(Dataset entries)
*** Block opens ***

Lemma chunks_fuel_length fuel (l : list A) :
  (length l <= fuel)%nat -> len (chunks_fuel fuel n l) = div_ceil (len l) (Z.of_nat n).
Proof using Hn.
  unfold div_ceil. revert l. induction fuel as [|fuel IH]; intros l Hl.
  { destruct l; [|cbn in Hl; lia]. symmetry. apply Z.div_small. unfold len. cbn [length]. lia. }
  destruct l as [|x l]; [symmetry; apply Z.div_small; unfold len; cbn [length]; lia|]. remember (x :: l) as k eqn:Ek.
  assert (0 < length k)%nat by (subst; cbn; lia).
  replace (chunks_fuel (S fuel) n k) with (take n k :: chunks_fuel fuel n (drop n k)) by (by subst).
  replace (len (_ :: _)) with (1 + len (chunks_fuel fuel n (drop n k))) by (unfold len; cbn [length]; lia).
  rewrite IH by (rewrite length_drop; lia). unfold len. rewrite length_drop.
  destruct (decide (n <= length k)%nat).
  - replace (Z.of_nat (length k - n) + Z.of_nat n - 1) with (Z.of_nat (length k) + Z.of_nat n - 1 + -1 * Z.of_nat n) by lia.
    rewrite Z.div_add by lia. lia.
  - replace (length k - n)%nat with O by lia.
    rewrite Z.div_small by lia. apply Z.div_unique with (Z.of_nat (length k) - 1); lia.
Qed.

Lemma chunks_length (l : list A) : len (chunks n l) = div_ceil (len l) (Z.of_nat n).
Proof using Hn. by apply chunks_fuel_length. Qed.
End chunk_facts.

Lemma enumerate_lookup {A} (l : list A) i p :
  enumerate l !! i = Some p <-> exists x, l !! i = Some x /\ p = (Z.of_nat i, x).
Proof.
  unfold enumerate. rewrite list_lookup_imap. destruct (l !! i) as [x|]; cbn.
  - split; [intros [= <-]; eauto|]. by intros (y & [= ->] & ->).
  - split; [done|]. by intros (y & ? & _).
Qed.

Lemma div_ceil_bounds a b : 0 < b -> 0 < a -> (div_ceil a b - 1) * b < a <= div_ceil a b * b.
Proof.
  intros Hb Ha. unfold div_ceil. pose proof (Z.div_mod (a + b - 1) b ltac:(lia)).
  pose proof (Z.mod_pos_bound (a + b - 1) b Hb). nia.
Qed.

Lemma div_ceil_pos a b : 0 < b -> 0 < a -> 0 < div_ceil a b.
Proof. intros Hb Ha. pose proof (div_ceil_bounds a b Hb Ha). nia. Qed.

(** The fragment size as a [nat]; it stays folded in the proofs. *)
Definition frag_size : nat := Z.to_nat APP_FRAGMENT_PAYLOAD_BYTES.
Lemma frag_size_Z : Z.of_nat frag_size = APP_FRAGMENT_PAYLOAD_BYTES.
Proof. unfold frag_size. apply Z2Nat.id. done. Qed.
Lemma frag_size_pos : (0 < frag_size)%nat.
Proof. apply Nat2Z.inj_lt. by rewrite frag_size_Z. Qed.
#[global] Opaque frag_size.

(** * The splitter *)
Section splitter.
Context `{HX : HexLib} `{BL : Blake3Lib} `{PL : PeerIdLib}
  `{SJ : SerdeJson AppMessage} `{SF : SerdeJson AppFragment}.

Definition total_of (m : AppMessage) : Z := div_ceil (len (msg_payload m)) APP_FRAGMENT_PAYLOAD_BYTES.

(** The fragments of a large message, in order. *)
Definition fragments (m : AppMessage) : list AppFragment :=
  (fun c => make_fragment m (blake3_hex (msg_payload m)) (total_of m) c.1 c.2) <$>
    enumerate (chunks frag_size (msg_payload m)).

Definition large (m : AppMessage) : Prop := APP_FRAGMENT_PAYLOAD_BYTES < len (msg_payload m).

Lemma fragments_lookup m i f :
  fragments m !! i = Some f <->
  (i * frag_size < length (msg_payload m))%nat /\
  f = make_fragment m (blake3_hex (msg_payload m)) (total_of m) (Z.of_nat i)
        (take frag_size (drop (i * frag_size) (msg_payload m))).
Proof.
  unfold fragments. rewrite list_lookup_fmap, fmap_Some. setoid_rewrite enumerate_lookup.
  setoid_rewrite (chunks_lookup frag_size frag_size_pos). naive_solver.
Qed.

*** Block closes ***

▶ EXERCISE DIRECTIONS:
Proceeding from the line containing "#[global] Opaque frag_size." through the line containing "Lemma fragments_lookup m", transcribe the lines above exactly, both end lines included.

▶ YOUR SOLUTION:
#[global] Opaque frag_size.

(** * The splitter *)
Section splitter.
Context `{HX : HexLib} `{BL : Blake3Lib} `{PL : PeerIdLib}
  `{SJ : SerdeJson AppMessage} `{SF : SerdeJson AppFragment}.

Definition total_of (m : AppMessage) : Z := div_ceil (len (msg_payload m)) APP_FRAGMENT_PAYLOAD_BYTES.

(** The fragments of a large message, in order. *)
Definition fragments (m : AppMessage) : list AppFragment :=
  (fun c => make_fragment m (blake3_hex (msg_payload m)) (total_of m) c.1 c.2) <$>
    enumerate (chunks frag_size (msg_payload m)).

Definition large (m : AppMessage) : Prop := APP_FRAGMENT_PAYLOAD_BYTES < len (msg_payload m).

Lemma fragments_lookup m i f :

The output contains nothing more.